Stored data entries
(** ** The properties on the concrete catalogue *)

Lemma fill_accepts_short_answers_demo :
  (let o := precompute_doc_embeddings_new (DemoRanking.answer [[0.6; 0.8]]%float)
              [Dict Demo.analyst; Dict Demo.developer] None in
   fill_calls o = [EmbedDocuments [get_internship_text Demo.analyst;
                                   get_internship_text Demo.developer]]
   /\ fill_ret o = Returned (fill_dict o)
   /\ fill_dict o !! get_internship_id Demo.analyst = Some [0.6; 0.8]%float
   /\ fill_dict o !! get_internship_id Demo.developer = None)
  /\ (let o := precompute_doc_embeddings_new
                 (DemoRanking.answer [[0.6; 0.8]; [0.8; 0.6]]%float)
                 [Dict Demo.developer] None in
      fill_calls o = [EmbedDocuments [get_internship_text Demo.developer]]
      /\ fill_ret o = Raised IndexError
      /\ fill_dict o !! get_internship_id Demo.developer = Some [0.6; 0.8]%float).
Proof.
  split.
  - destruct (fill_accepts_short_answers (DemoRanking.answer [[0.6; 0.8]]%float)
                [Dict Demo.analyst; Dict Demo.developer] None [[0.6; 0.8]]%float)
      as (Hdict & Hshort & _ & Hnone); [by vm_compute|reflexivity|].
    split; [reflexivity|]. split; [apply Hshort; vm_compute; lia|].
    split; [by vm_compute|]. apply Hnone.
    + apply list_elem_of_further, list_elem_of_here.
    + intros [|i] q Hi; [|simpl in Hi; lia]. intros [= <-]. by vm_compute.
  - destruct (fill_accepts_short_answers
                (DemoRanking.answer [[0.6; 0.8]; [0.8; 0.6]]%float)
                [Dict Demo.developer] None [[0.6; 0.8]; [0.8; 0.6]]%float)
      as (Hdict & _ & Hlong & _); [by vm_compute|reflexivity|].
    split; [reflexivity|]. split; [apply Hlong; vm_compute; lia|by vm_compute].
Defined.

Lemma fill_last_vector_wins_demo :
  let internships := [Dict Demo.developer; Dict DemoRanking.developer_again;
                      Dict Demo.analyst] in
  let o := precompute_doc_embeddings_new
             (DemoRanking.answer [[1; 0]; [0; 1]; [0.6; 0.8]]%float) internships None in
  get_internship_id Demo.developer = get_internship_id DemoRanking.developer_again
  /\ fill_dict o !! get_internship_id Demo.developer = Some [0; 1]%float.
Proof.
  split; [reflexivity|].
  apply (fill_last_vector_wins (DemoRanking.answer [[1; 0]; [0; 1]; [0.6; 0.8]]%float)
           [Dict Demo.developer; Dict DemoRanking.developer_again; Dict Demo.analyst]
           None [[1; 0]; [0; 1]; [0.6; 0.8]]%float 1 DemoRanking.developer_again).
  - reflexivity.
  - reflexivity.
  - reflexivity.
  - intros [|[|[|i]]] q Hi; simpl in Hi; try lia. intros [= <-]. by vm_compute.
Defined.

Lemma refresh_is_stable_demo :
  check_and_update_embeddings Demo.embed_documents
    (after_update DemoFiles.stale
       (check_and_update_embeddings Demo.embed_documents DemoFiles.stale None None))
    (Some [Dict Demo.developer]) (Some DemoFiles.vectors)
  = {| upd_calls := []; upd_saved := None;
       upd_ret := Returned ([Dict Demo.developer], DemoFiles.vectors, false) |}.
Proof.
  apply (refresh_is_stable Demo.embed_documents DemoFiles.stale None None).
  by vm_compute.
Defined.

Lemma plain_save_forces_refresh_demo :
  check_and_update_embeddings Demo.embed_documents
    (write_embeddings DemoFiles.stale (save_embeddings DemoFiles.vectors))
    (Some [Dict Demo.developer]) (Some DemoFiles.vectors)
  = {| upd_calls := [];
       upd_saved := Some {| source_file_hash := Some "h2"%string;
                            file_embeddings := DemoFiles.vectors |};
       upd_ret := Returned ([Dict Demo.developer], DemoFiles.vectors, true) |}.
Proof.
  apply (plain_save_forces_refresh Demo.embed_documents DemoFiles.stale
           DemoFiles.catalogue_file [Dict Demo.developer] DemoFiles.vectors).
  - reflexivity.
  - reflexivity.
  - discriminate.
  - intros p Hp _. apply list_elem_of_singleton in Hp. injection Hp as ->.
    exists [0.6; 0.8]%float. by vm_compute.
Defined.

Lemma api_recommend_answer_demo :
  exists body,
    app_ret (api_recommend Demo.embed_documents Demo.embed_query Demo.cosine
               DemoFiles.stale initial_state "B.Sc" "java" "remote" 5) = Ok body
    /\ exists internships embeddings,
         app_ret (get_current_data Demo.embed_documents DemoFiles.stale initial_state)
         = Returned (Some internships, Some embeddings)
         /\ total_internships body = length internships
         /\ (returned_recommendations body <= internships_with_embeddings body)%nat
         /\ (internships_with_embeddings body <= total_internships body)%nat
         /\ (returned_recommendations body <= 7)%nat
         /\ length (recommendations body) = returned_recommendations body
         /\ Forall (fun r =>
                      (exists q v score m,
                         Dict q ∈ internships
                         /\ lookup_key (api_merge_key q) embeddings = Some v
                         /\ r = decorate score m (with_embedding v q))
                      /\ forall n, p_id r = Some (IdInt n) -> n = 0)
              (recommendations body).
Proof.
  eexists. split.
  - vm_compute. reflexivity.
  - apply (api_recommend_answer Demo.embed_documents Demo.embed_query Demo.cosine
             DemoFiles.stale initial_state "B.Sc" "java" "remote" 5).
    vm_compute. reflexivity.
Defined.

TASK TO COMPLETE:
Only the lines above from the line containing "split; [by vm_compute|]. apply Hnone." through the line containing "(after_update DemoFiles.stale" should be retyped, exactly and with both ends included.

EXPECTED OUTPUT:
    split; [by vm_compute|]. apply Hnone.
    + apply list_elem_of_further, list_elem_of_here.
    + intros [|i] q Hi; [|simpl in Hi; lia]. intros [= <-]. by vm_compute.
  - destruct (fill_accepts_short_answers
                (DemoRanking.answer [[0.6; 0.8]; [0.8; 0.6]]%float)
                [Dict Demo.developer] None [[0.6; 0.8]; [0.8; 0.6]]%float)
      as (Hdict & _ & Hlong & _); [by vm_compute|reflexivity|].
    split; [reflexivity|]. split; [apply Hlong; vm_compute; lia|by vm_compute].
Defined.

Lemma fill_last_vector_wins_demo :
  let internships := [Dict Demo.developer; Dict DemoRanking.developer_again;
                      Dict Demo.analyst] in
  let o := precompute_doc_embeddings_new
             (DemoRanking.answer [[1; 0]; [0; 1]; [0.6; 0.8]]%float) internships None in
  get_internship_id Demo.developer = get_internship_id DemoRanking.developer_again
  /\ fill_dict o !! get_internship_id Demo.developer = Some [0; 1]%float.
Proof.
  split; [reflexivity|].
  apply (fill_last_vector_wins (DemoRanking.answer [[1; 0]; [0; 1]; [0.6; 0.8]]%float)
           [Dict Demo.developer; Dict DemoRanking.developer_again; Dict Demo.analyst]
           None [[1; 0]; [0; 1]; [0.6; 0.8]]%float 1 DemoRanking.developer_again).
  - reflexivity.
  - reflexivity.
  - reflexivity.
  - intros [|[|[|i]]] q Hi; simpl in Hi; try lia. intros [= <-]. by vm_compute.
Defined.

Lemma refresh_is_stable_demo :
  check_and_update_embeddings Demo.embed_documents
    (after_update DemoFiles.stale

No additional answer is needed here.